- Description of the task -
Would you transcribe the line that holds "destruct (Nat.ltb 0 (heavyRainHours fs));", plus every line beneath it through the end of the data, exactly and with nothing added?

(Saved entries)
⟨
(** When the generator returns an advice, the weather warnings of the
    request stand before the generator's own in the list of warnings,
    every other field is the generator's, and the metadata name the
    generator twice: as [source], with the forecast summary it was
    given, and as [advice_source]. *)
Theorem generated_advice_carries_weather_warnings (w : World) (o : Options)
    (lat lon : Q) (c : string) (ad : AdditionalData)
    (g : GeminiService.Advice) :
  validateAndSetCoordinates (opt_lat o) (opt_lon o) = Ok (lat, lon) ->
  opt_crop o = Some c ->
  validateCropType (toLowerCase c) = true ->
  validateAdditionalData o = Ok ad ->
  useAI w o = true ->
  let weatherWarnings := snd (fetchForecast w lat lon) in
  let forecastSummary :=
    setWarnings weatherWarnings (fst (fetchForecast w lat lon)) in
  GeminiService.generateAdvice w forecastSummary
    (WeatherUtils.season (detectCurrentSeason w)) (toLowerCase c) ad
  = Ok g ->
  exists advice fields ws,
    generateAdvice w o = Ok advice
    /\ body advice = Generated fields
    /\ JS.assoc "warnings" (GeminiService.fields g) = Some (JArray ws)
    /\ JS.assoc "warnings" fields
       = Some (JArray (map JString weatherWarnings ++ ws))
    /\ (forall k, k <> "warnings" ->
                  JS.assoc k fields = JS.assoc k (GeminiService.fields g))
    /\ source (metadata advice) = Some "gemini_ai"
    /\ weather_data (metadata advice) = Some forecastSummary
    /\ prompt_version (metadata advice) = Some "2.0"
    /\ advice_source (metadata advice) = "gemini_ai".
Proof.
  intros Hc Hcrop Hv Ha Hai weatherWarnings forecastSummary Hg.
  destruct (generateAdvice_paths w o lat lon c ad Hc Hcrop Hv Ha)
    as (basic & _ & _ & E).
  cbv zeta in E. fold weatherWarnings in E. fold forecastSummary in E.
  rewrite Hai, Hg in E.
  destruct (generated_is_validated _ _ _ _ _ _ Hg) as (v & Hval).
  destruct (validateStructure_shape _ _ _ _ _ Hval)
    as (_ & _ & W & _ & _ & M).
  destruct (JS.assoc "warnings" (GeminiService.fields g))
    as [[| | | | ws |] |] eqn:Hw; try discriminate W.
  eexists. eexists. exists ws.
  split; [exact E |]. cbn [body metadata].
  split; [reflexivity |]. split; [reflexivity |].
  split.
  { destruct weatherWarnings as [| x ww] eqn:Hww.
    - simpl. exact Hw.
    - cbn [List.length Nat.ltb Nat.leb]. unfold prependWarnings.
      rewrite Hw. apply assoc_set_same. }
  split.
  { intros k Hk. destruct (Nat.ltb 0 (List.length weatherWarnings));
      [| reflexivity].
    unfold prependWarnings. rewrite Hw.
    apply assoc_set_other. congruence. }
  unfold stamp.
  cbn [source weather_data prompt_version advice_source option_map].
  rewrite M, Hai. repeat split.
Qed.

Lemma generated_advice_carries_weather_warnings_witness :
  exists advice fields,
    generateAdvice onlineWorld maizeRequest = Ok advice
    /\ body advice = Generated fields
    /\ JS.assoc "warnings" fields
       = Some (JArray
                 (map JString
                    (snd (fetchForecast onlineWorld Config.defaultLat
                            Config.defaultLon)))).
Proof.
  destruct (GeminiService.generateAdvice onlineWorld
              (setWarnings
                 (snd (fetchForecast onlineWorld Config.defaultLat
                         Config.defaultLon))
                 (fst (fetchForecast onlineWorld Config.defaultLat
                         Config.defaultLon)))
              (WeatherUtils.season (detectCurrentSeason onlineWorld))
              (toLowerCase "maize") noAdditionalData) as [g |] eqn:Hg;
    [| vm_compute in Hg; discriminate Hg].
  destruct (generated_advice_carries_weather_warnings onlineWorld
              maizeRequest Config.defaultLat Config.defaultLon "maize"
              noAdditionalData g eq_refl eq_refl eq_refl eq_refl eq_refl Hg)
    as (advice & fields & ws & E & B & G & F & _).
  exists advice, fields. split; [exact E |]. split; [exact B |].
  rewrite F. f_equal. f_equal.
  assert (Hws : ws = []).
  { vm_compute in Hg. inversion Hg as [Hg']. rewrite <- Hg' in G.
    vm_compute in G. inversion G. reflexivity. }
  rewrite Hws. apply app_nil_r.
Defined.

End ForecastAndGenerator.

(* ================================================================== *)
(** ** Further properties: the rule table *)

Section AdvisorLists.

Import WeatherUtils CropUtils.

(** The resources and the diseases of the advice, step by step. *)
Lemma soilPhAdvice_lists cropType ph a b :
  soilPhAdvice cropType ph a = Ok b ->
  resources_needed b = resources_needed a
  /\ possible_diseases b = possible_diseases a.
Proof.
  destruct ph as [ph |]; [| intros E; inversion E; subst b; tauto].
  unfold soilPhAdvice.
  generalize (getSoilPhCategory (Some ph)). intros category.
  unfold isSoilPhSuitableForCrop.
  destruct (getCropSoilPh cropType) as [range |]; [| discriminate].
  unfold JS.bind.
  destruct (Qgeb ph (Config.min range) && Qleb ph (Config.max range))%bool;
    [| destruct (Qltb ph (Config.min range))];
    destruct category; intros E; inversion E; subst b; cbn; tauto.
Qed.

Lemma growthStateActions_lists g a :
  resources_needed (growthStateActions g a) = resources_needed a
  /\ possible_diseases (growthStateActions g a) = possible_diseases a.
Proof.
  unfold growthStateActions.
  destruct (g =? "germination"); [split; reflexivity |].
  destruct (g =? "vegetative"); [split; reflexivity |].
  destruct (g =? "flowering"); [split; reflexivity |].
  destruct (g =? "fruiting"); split; reflexivity.
Qed.

Lemma growthStateAdvice_lists g a b :
  growthStateAdvice g a = Ok b ->
  resources_needed b = resources_needed a
  /\ possible_diseases b = possible_diseases a.
Proof.
  unfold growthStateAdvice.
  destruct (truthy_ostr g); [| intros E; inversion E; tauto].
  destruct (getGrowthStateInfo g) as [[info |] |]; unfold JS.bind;
    intros E; inversion E; [| tauto].
  unfold seq. cbn [fold_left].
  split;
    [rewrite (proj1 (growthStateActions_lists _ _))
    | rewrite (proj2 (growthStateActions_lists _ _))]; reflexivity.
Qed.

Lemma varietyAdvice_lists info v fs a :
  resources_needed (varietyAdvice info v fs a) = resources_needed a
  /\ possible_diseases (varietyAdvice info v fs a) = possible_diseases a.
Proof.
  unfold varietyAdvice.
  destruct (truthy_prop (lookupVariety info v)); [| tauto].
  destruct (isLow (lookupVariety info v) && Qeqb (totalRainfall fs) 0)%bool;
    split; reflexivity.
Qed.

Lemma seasonAdvice_lists s a :
  In s fourSeasons ->
  List.length (resources_needed (seasonAdvice s a))
  = (List.length (resources_needed a) + 2)%nat
  /\ possible_diseases (seasonAdvice s a) = possible_diseases a.
Proof.
  simpl. intros [<- | [<- | [<- | [<- | []]]]]; cbn; unfold push;
    rewrite !length_app; cbn; split; try reflexivity; lia.
Qed.

Lemma weatherAdvice_lists fs a :
  List.length (resources_needed (weatherAdvice fs a))
  = (List.length (resources_needed a) + weatherTriggers fs)%nat
  /\ possible_diseases (weatherAdvice fs a) = possible_diseases a
  /\ (totalRainfall fs == 0 ->
      In "Schedule irrigation for water-dependent crops"
         (actions (weatherAdvice fs a))).
Proof.
  unfold weatherAdvice, weatherTriggers.
  change Config.weatherThresholds.windSpeed.warning with 20.
  destruct (Qeqb (totalRainfall fs) 0) eqn:R;
    destruct (Nat.ltb 0 (heavyRainHours fs));
    destruct (Qgeb (maxWindSpeed fs) 20);
    cbn; unfold push; rewrite ?length_app; cbn;
    (split; [lia |]); (split; [reflexivity |]); intros Z;
    try (exfalso; apply Qeq_bool_iff in Z; unfold Qeqb in R; congruence);
    rewrite ?in_app_iff; simpl; tauto.
Qed.

Lemma cropAdvice_lists c s a :
  In (toLowerCase c) fourCrops ->
  List.length (resources_needed (cropAdvice c s a))
  = (List.length (resources_needed a) + 2)%nat
  /\ actions (cropAdvice c s a) = actions a
  /\ exists d1 d2,
       possible_diseases (cropAdvice c s a)
       = (possible_diseases a ++ [d1; d2])%list
       /\ (seasonal_risk d1 = risk s "High" "Medium"
           \/ seasonal_risk d1 = risk s "High" "Low"
           \/ seasonal_risk d1 = risk s "Medium" "Low")
       /\ (seasonal_risk d2 = risk s "High" "Medium"
           \/ seasonal_risk d2 = risk s "High" "Low"
           \/ seasonal_risk d2 = risk s "Medium" "Low").
Proof.
  unfold cropAdvice. simpl.
  intros [<- | [<- | [<- | [<- | []]]]]; cbn; unfold push;
    rewrite ?length_app; cbn;
    (split; [lia |]); (split; [reflexivity |]);
    do 2 eexists; rewrite <- ?app_assoc; cbn;
    (split; [reflexivity |]); cbn; tauto.
Qed.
⟩
- Written answer -
    destruct (Nat.ltb 0 (heavyRainHours fs));
    destruct (Qgeb (maxWindSpeed fs) 20);
    cbn; unfold push; rewrite ?length_app; cbn;
    (split; [lia |]); (split; [reflexivity |]); intros Z;
    try (exfalso; apply Qeq_bool_iff in Z; unfold Qeqb in R; congruence);
    rewrite ?in_app_iff; simpl; tauto.
Qed.

Lemma cropAdvice_lists c s a :
  In (toLowerCase c) fourCrops ->
  List.length (resources_needed (cropAdvice c s a))
  = (List.length (resources_needed a) + 2)%nat
  /\ actions (cropAdvice c s a) = actions a
  /\ exists d1 d2,
       possible_diseases (cropAdvice c s a)
       = (possible_diseases a ++ [d1; d2])%list
       /\ (seasonal_risk d1 = risk s "High" "Medium"
           \/ seasonal_risk d1 = risk s "High" "Low"
           \/ seasonal_risk d1 = risk s "Medium" "Low")
       /\ (seasonal_risk d2 = risk s "High" "Medium"
           \/ seasonal_risk d2 = risk s "High" "Low"
           \/ seasonal_risk d2 = risk s "Medium" "Low").
Proof.
  unfold cropAdvice. simpl.
  intros [<- | [<- | [<- | [<- | []]]]]; cbn; unfold push;
    rewrite ?length_app; cbn;
    (split; [lia |]); (split; [reflexivity |]);
    do 2 eexists; rewrite <- ?app_assoc; cbn;
    (split; [reflexivity |]); cbn; tauto.
Qed.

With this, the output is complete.